What the task requires: Find every line in the records below that holds the word "QElapsedTimer", and copy it out.

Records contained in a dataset
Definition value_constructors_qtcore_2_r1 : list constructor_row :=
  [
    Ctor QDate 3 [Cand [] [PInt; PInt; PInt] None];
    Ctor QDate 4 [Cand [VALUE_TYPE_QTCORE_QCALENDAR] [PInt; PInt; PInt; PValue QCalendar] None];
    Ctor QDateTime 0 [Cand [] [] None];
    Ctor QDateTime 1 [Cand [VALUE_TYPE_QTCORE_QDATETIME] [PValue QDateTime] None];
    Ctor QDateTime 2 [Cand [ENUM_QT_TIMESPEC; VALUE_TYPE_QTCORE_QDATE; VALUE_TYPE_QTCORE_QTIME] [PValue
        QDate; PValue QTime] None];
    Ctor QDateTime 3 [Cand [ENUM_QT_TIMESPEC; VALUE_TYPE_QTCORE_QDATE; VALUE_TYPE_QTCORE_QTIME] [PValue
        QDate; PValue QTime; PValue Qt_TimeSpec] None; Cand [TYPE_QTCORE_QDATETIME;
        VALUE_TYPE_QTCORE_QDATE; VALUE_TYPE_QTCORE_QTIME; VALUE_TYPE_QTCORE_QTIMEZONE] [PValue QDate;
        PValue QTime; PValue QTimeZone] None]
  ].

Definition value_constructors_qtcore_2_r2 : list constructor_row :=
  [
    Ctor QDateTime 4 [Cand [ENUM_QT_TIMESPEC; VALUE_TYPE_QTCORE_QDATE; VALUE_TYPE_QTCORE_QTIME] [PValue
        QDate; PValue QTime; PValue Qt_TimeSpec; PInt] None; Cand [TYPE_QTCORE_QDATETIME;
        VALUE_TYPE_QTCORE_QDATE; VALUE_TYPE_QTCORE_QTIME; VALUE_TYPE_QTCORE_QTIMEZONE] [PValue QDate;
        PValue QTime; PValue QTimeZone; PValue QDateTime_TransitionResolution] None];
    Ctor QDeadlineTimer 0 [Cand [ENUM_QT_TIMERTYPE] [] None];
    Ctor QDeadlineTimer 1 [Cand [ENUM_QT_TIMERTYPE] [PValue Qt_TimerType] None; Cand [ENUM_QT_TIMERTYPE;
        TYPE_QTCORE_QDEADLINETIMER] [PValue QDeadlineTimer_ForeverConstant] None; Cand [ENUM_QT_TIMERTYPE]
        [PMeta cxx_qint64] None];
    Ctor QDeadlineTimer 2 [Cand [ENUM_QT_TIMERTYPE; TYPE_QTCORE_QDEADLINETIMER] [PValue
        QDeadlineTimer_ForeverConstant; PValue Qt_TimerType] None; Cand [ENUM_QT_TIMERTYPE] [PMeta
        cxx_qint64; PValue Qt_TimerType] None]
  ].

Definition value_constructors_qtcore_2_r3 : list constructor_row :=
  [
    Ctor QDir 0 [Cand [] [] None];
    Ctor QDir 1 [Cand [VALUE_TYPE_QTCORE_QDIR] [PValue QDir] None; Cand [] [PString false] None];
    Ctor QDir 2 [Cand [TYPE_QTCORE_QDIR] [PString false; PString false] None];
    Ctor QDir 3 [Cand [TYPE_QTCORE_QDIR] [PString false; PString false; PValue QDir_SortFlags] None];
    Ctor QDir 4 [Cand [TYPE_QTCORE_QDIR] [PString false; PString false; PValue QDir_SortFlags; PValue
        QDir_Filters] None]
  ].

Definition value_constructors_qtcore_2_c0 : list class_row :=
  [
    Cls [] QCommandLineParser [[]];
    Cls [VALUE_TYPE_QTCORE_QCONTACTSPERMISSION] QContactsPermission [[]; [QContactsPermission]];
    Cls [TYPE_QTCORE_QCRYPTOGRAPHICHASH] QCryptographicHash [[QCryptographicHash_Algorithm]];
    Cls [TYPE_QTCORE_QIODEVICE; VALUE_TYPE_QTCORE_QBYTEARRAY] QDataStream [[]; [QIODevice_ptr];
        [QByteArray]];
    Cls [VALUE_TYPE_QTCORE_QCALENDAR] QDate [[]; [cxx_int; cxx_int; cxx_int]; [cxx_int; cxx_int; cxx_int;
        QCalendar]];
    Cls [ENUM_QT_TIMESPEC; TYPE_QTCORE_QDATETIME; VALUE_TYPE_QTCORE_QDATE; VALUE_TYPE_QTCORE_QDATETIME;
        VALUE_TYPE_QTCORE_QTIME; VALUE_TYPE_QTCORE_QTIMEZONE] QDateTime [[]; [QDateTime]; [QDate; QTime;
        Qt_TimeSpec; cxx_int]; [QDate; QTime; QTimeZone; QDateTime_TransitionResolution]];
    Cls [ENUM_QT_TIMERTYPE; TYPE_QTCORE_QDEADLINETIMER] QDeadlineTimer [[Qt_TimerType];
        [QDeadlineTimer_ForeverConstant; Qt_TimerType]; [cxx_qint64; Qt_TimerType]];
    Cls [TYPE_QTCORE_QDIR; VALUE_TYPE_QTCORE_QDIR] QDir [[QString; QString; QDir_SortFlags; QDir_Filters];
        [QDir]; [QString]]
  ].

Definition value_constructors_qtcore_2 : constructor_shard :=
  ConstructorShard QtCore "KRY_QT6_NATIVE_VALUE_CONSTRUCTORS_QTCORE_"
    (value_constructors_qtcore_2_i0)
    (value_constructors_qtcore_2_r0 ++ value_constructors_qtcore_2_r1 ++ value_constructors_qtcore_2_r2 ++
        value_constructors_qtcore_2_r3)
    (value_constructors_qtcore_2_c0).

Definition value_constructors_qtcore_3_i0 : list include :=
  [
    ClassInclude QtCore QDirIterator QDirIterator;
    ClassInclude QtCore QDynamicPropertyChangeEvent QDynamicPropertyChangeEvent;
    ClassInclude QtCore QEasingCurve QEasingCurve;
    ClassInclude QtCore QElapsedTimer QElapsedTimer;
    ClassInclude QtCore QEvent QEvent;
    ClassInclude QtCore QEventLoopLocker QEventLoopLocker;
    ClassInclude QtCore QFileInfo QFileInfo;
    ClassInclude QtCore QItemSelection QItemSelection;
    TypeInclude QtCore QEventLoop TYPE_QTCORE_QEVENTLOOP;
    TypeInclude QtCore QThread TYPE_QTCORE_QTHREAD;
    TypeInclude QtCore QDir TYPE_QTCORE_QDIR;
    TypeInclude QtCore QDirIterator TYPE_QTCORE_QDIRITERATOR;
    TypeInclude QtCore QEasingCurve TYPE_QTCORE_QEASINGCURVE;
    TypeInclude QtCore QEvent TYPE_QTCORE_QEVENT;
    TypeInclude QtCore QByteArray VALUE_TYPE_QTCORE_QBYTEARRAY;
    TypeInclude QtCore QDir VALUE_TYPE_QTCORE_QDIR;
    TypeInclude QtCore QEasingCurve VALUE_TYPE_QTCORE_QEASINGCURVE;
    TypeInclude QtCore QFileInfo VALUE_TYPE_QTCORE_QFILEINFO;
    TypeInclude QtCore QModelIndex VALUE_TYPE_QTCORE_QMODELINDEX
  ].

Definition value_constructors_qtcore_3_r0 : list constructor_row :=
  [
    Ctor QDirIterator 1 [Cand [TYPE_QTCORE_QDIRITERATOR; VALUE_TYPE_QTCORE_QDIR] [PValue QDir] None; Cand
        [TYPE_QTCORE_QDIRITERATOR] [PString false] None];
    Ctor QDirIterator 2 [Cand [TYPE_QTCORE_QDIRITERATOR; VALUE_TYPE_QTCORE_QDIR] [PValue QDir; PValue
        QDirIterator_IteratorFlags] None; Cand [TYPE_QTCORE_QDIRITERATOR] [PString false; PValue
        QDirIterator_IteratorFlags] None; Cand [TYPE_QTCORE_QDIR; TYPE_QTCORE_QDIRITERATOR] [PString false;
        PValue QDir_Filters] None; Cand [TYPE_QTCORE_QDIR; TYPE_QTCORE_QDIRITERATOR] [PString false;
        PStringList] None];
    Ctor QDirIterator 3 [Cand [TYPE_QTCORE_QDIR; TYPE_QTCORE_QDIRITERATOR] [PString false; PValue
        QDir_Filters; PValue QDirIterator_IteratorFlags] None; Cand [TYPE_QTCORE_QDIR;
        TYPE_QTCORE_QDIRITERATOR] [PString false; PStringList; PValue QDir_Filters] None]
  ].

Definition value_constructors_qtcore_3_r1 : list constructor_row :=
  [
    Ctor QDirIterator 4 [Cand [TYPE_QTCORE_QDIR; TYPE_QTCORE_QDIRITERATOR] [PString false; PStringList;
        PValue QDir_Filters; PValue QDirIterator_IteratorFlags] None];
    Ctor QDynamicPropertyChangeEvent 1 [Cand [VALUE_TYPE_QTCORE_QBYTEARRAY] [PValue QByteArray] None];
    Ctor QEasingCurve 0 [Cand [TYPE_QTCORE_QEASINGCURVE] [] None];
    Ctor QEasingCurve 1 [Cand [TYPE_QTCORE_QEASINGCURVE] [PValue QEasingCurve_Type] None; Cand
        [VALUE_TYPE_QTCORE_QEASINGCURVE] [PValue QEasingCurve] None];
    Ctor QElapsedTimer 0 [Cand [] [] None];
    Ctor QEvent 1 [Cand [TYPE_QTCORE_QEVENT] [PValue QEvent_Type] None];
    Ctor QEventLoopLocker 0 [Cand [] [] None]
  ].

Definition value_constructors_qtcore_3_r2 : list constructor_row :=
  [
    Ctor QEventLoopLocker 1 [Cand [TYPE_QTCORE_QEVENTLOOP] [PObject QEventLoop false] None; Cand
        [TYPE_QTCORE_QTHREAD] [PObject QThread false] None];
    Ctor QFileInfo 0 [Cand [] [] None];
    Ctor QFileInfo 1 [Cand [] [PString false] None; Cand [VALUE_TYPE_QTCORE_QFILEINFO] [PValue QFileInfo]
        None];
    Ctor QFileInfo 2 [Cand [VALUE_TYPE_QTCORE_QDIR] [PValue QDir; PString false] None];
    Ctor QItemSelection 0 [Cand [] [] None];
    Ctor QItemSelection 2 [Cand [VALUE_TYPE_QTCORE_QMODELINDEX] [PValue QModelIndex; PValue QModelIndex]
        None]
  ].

Task solution:
    ClassInclude QtCore QElapsedTimer QElapsedTimer;
    Ctor QElapsedTimer 0 [Cand [] [] None];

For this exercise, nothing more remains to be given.